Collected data
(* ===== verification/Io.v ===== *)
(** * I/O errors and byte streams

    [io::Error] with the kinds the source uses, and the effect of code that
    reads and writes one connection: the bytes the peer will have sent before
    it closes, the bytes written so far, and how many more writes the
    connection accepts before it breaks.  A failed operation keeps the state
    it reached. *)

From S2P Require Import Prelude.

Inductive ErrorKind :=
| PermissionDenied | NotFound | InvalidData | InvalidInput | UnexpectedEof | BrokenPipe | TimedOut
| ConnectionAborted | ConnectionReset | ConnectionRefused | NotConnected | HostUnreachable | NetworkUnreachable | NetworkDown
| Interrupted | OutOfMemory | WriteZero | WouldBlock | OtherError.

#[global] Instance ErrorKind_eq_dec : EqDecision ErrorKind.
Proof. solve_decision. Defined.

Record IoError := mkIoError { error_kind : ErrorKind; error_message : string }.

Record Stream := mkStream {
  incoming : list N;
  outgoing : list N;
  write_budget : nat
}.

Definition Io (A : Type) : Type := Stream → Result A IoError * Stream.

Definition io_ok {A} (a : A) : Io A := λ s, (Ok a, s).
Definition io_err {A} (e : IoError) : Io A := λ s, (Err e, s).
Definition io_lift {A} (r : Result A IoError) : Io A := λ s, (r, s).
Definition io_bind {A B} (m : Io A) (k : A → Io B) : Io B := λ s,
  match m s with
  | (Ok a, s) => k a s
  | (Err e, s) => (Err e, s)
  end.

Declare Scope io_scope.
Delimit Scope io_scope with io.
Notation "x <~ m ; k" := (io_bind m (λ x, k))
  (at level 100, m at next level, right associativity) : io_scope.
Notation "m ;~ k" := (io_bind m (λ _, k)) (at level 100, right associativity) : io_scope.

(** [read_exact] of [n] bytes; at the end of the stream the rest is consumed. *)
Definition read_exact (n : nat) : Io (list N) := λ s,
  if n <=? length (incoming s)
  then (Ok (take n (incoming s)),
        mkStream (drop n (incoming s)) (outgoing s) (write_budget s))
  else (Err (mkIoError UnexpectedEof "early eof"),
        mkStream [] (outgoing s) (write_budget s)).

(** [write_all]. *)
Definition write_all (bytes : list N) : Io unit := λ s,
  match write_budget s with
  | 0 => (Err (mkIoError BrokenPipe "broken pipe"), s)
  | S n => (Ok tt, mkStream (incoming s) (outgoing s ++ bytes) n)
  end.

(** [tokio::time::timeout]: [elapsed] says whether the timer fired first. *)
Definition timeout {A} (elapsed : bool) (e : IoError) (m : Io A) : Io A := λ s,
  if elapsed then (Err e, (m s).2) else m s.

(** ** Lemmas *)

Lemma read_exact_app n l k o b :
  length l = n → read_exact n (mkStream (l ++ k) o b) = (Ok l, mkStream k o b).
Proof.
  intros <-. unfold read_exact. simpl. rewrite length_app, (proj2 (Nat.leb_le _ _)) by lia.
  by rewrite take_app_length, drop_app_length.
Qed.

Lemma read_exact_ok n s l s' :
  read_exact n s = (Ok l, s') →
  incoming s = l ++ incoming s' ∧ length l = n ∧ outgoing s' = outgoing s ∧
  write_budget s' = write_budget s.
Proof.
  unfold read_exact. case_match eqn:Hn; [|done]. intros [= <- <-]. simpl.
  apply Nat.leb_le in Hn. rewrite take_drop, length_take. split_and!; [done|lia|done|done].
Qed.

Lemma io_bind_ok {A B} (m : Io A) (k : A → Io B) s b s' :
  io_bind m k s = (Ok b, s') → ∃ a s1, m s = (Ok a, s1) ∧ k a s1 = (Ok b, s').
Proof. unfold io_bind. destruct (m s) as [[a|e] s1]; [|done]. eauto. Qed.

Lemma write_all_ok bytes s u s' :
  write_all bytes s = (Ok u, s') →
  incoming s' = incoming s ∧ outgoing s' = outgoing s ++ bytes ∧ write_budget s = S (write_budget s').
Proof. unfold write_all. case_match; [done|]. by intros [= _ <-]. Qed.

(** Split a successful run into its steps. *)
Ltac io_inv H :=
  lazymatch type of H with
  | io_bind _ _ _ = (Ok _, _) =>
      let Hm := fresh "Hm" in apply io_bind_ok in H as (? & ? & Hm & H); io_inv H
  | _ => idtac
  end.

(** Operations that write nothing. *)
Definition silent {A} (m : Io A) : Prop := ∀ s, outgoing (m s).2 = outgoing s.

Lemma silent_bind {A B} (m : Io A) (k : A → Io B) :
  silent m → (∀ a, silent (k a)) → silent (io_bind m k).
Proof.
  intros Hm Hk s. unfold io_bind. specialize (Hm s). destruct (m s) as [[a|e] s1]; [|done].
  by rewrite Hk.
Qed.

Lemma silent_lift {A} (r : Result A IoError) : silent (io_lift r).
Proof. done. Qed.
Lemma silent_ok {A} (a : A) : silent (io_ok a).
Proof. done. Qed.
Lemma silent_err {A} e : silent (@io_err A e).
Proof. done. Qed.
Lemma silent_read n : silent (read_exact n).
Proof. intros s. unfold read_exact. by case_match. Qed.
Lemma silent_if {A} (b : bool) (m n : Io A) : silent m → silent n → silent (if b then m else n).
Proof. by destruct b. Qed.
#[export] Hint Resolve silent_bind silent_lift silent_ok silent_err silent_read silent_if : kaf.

__Task to complete__. Write the data out again, verbatim.

__Answer space__.
(* ===== verification/Io.v ===== *)
(** * I/O errors and byte streams

    [io::Error] with the kinds the source uses, and the effect of code that
    reads and writes one connection: the bytes the peer will have sent before
    it closes, the bytes written so far, and how many more writes the
    connection accepts before it breaks.  A failed operation keeps the state
    it reached. *)

From S2P Require Import Prelude.

Inductive ErrorKind :=
| PermissionDenied | NotFound | InvalidData | InvalidInput | UnexpectedEof | BrokenPipe | TimedOut
| ConnectionAborted | ConnectionReset | ConnectionRefused | NotConnected | HostUnreachable | NetworkUnreachable | NetworkDown
| Interrupted | OutOfMemory | WriteZero | WouldBlock | OtherError.

#[global] Instance ErrorKind_eq_dec : EqDecision ErrorKind.
Proof. solve_decision. Defined.

Record IoError := mkIoError { error_kind : ErrorKind; error_message : string }.

Record Stream := mkStream {
  incoming : list N;
  outgoing : list N;
  write_budget : nat
}.

Definition Io (A : Type) : Type := Stream → Result A IoError * Stream.

Definition io_ok {A} (a : A) : Io A := λ s, (Ok a, s).
Definition io_err {A} (e : IoError) : Io A := λ s, (Err e, s).
Definition io_lift {A} (r : Result A IoError) : Io A := λ s, (r, s).
Definition io_bind {A B} (m : Io A) (k : A → Io B) : Io B := λ s,
  match m s with
  | (Ok a, s) => k a s
  | (Err e, s) => (Err e, s)
  end.

Declare Scope io_scope.
Delimit Scope io_scope with io.
Notation "x <~ m ; k" := (io_bind m (λ x, k))
  (at level 100, m at next level, right associativity) : io_scope.
Notation "m ;~ k" := (io_bind m (λ _, k)) (at level 100, right associativity) : io_scope.

(** [read_exact] of [n] bytes; at the end of the stream the rest is consumed. *)
Definition read_exact (n : nat) : Io (list N) := λ s,
  if n <=? length (incoming s)
  then (Ok (take n (incoming s)),
        mkStream (drop n (incoming s)) (outgoing s) (write_budget s))
  else (Err (mkIoError UnexpectedEof "early eof"),
        mkStream [] (outgoing s) (write_budget s)).

(** [write_all]. *)
Definition write_all (bytes : list N) : Io unit := λ s,
  match write_budget s with
  | 0 => (Err (mkIoError BrokenPipe "broken pipe"), s)
  | S n => (Ok tt, mkStream (incoming s) (outgoing s ++ bytes) n)
  end.

(** [tokio::time::timeout]: [elapsed] says whether the timer fired first. *)
Definition timeout {A} (elapsed : bool) (e : IoError) (m : Io A) : Io A := λ s,
  if elapsed then (Err e, (m s).2) else m s.

(** ** Lemmas *)

Lemma read_exact_app n l k o b :
  length l = n → read_exact n (mkStream (l ++ k) o b) = (Ok l, mkStream k o b).
Proof.
  intros <-. unfold read_exact. simpl. rewrite length_app, (proj2 (Nat.leb_le _ _)) by lia.
  by rewrite take_app_length, drop_app_length.
Qed.

Lemma read_exact_ok n s l s' :
  read_exact n s = (Ok l, s') →
  incoming s = l ++ incoming s' ∧ length l = n ∧ outgoing s' = outgoing s ∧
  write_budget s' = write_budget s.
Proof.
  unfold read_exact. case_match eqn:Hn; [|done]. intros [= <- <-]. simpl.
  apply Nat.leb_le in Hn. rewrite take_drop, length_take. split_and!; [done|lia|done|done].
Qed.

Lemma io_bind_ok {A B} (m : Io A) (k : A → Io B) s b s' :
  io_bind m k s = (Ok b, s') → ∃ a s1, m s = (Ok a, s1) ∧ k a s1 = (Ok b, s').
Proof. unfold io_bind. destruct (m s) as [[a|e] s1]; [|done]. eauto. Qed.

Lemma write_all_ok bytes s u s' :
  write_all bytes s = (Ok u, s') →
  incoming s' = incoming s ∧ outgoing s' = outgoing s ++ bytes ∧ write_budget s = S (write_budget s').
Proof. unfold write_all. case_match; [done|]. by intros [= _ <-]. Qed.

(** Split a successful run into its steps. *)
Ltac io_inv H :=
  lazymatch type of H with
  | io_bind _ _ _ = (Ok _, _) =>
      let Hm := fresh "Hm" in apply io_bind_ok in H as (? & ? & Hm & H); io_inv H
  | _ => idtac
  end.

(** Operations that write nothing. *)
Definition silent {A} (m : Io A) : Prop := ∀ s, outgoing (m s).2 = outgoing s.

Lemma silent_bind {A B} (m : Io A) (k : A → Io B) :
  silent m → (∀ a, silent (k a)) → silent (io_bind m k).
Proof.
  intros Hm Hk s. unfold io_bind. specialize (Hm s). destruct (m s) as [[a|e] s1]; [|done].
  by rewrite Hk.
Qed.

Lemma silent_lift {A} (r : Result A IoError) : silent (io_lift r).
Proof. done. Qed.
Lemma silent_ok {A} (a : A) : silent (io_ok a).
Proof. done. Qed.
Lemma silent_err {A} e : silent (@io_err A e).
Proof. done. Qed.
Lemma silent_read n : silent (read_exact n).
Proof. intros s. unfold read_exact. by case_match. Qed.
Lemma silent_if {A} (b : bool) (m n : Io A) : silent m → silent n → silent (if b then m else n).
Proof. by destruct b. Qed.
#[export] Hint Resolve silent_bind silent_lift silent_ok silent_err silent_read silent_if : kaf.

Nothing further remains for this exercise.